Si lavora di fino, le liriche affondano chiare e tonde nella società americana, si scagliano contro Rudy Giuliani, i 49 colpi sparati dalla polizia, l'11 settembre 2001 e il fallimento dell'intelligence. Non c'è paura nello schierarsi, non c'è più tempo per starsene zitti a inseguire stupidaggini. L'hip-hop in Filthy Tongue è l'essenza dell'hip-hop stesso, si passa dai break old school, il più classico dei “tumtum-cha” seppur disperso sotto la coltre di distorsioni, e si raggiunge “Black Smoke Rises”, un lamento funereo di dodici-minuti-dodici tra contrappunti sonici e immersioni senza ossigeno, le parole fluiscono senza un rtimica definita, la forma non esiste, c'è solo sostanza rap, sample, lavoro sul suono.
Nel titolo di questo disco si parla di “griots”, cantastorie tradizionali dell'Africa, ed è quello che si è detto poco sopra. La realtà attraverso la metafora, ciò che è la società attraverso una “favola”, un racconto. Ma si parla anche di Dio e questo disco ha molto a che fare con la spiritualità, con la ricerca, il sospetto e l'assenza. Se il metodo brutale è la norma, “Forever Close My Eyes” è l'eccezione, uno strano guizzo di malinconia a marchio Dälek.

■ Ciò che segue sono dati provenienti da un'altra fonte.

(** * Priority-mask logging: a shallow embedding of package [logger]

    The package wraps Go's [log] package with the syslog severity scheme.
    Two revisions of logger.go are embedded:

    - the revision with [Priority] / [SetPriority], whose package-level
      functions act on a singleton [std : *Logger] (module [WithPriority]);
    - the revision with [SetLevel], whose package-level functions act on a
      package variable [upto] and on the [log] package's own standard
      logger (module [WithSetLevel]).

    Constants, name tables and the mask functions are the same text in both
    revisions and are embedded once.

    Go's [int] and [uint] are taken to be 64 bits wide (amd64, arm64, ...);
    [int32] is 32 bits wide.  Signed values are integers of [Z] kept in the
    two's complement range by [wrap64] / [wrap32]; bit operations are those
    of [Z], which agree with two's complement on that range. *)

From stdpp Require Import base gmap strings list fin_maps pretty.
From Stdlib Require Import ZArith Lia Ascii.

Local Open Scope Z_scope.

(** ** Machine integers *)

(** Reduction of an integer to the signed 64-bit range (Go [int]). *)
Definition wrap64 (z : Z) : Z := (z + 2 ^ 63) `mod` 2 ^ 64 - 2 ^ 63.

(** Reduction of an integer to the signed 32-bit range (Go [int32]). *)
Definition wrap32 (z : Z) : Z := (z + 2 ^ 31) `mod` 2 ^ 32 - 2 ^ 31.

(** The values of Go's [int]. *)
Definition is_int (z : Z) : Prop := - 2 ^ 63 ≤ z < 2 ^ 63.

(** The conversion [uint(x)] of an [int]. *)
Definition to_uint (z : Z) : Z := z `mod` 2 ^ 64.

Chitarre pulite, base con un feeling molto più umano, il muro di suono messo in secondo piano questa volta, un accenno di tema portante, il ritornello. All'improvviso una coppia di rapper neri si credono i My Bloody Valentine del nuovo millennio e sfornano un gospel shoegaze moderno con tanto di organo ecclesiastico.
I due raggiungono un modus operandi ben chiaro, producono un suono tutto loro a cui nessuno si avvicina rimanendo a fuoco. Will e Alap sono ai comandi di un tank e non hanno nessuna intenzione di sedarsi.
Who trades his culture for dollars?
The fool or the scholar?
Griot? Poet? Or White collared?
(Dälek – "Culture For Dollars")
Kid606 con Kevin Martin al sax, i Faust, il collettivo idm dei Velma, tutti split, tutti Ep, tutti all'insegna del contaminare il proprio suono con quello di chi ti sta di fronte. A volte bene, a volte così così, non stiamo troppo a questionare. Il formato corto non è adeguato alle esigenze di due prolissi come loro, ma si tengono in forma, cominciano a farsi un nome anche come remixer, in tanti vorrebbero lavorare con loro.
Ma prima c'è da fare la propria cosa, il terzo disco in sette anni, ci vuole calma e ordine perché il progetto è grosso.
La rabbia che nutre il fuoco delle rime ha vissuto alti e bassi nel corso di questi anni, l'impegno artistico in sempre più numerosi fronti ruba energie a un radar politico come Dälek: è partita l'invasione dell'Iraq, dell'Afghanistan, sono venuti alla luce dossier falsi, tesi contrastanti, proclami di libertà duratura e caccia al cattivo. Ci vuole spazio e tempo per fare una cosa adeguata, ma il tempo corre e l'urgenza aumenta.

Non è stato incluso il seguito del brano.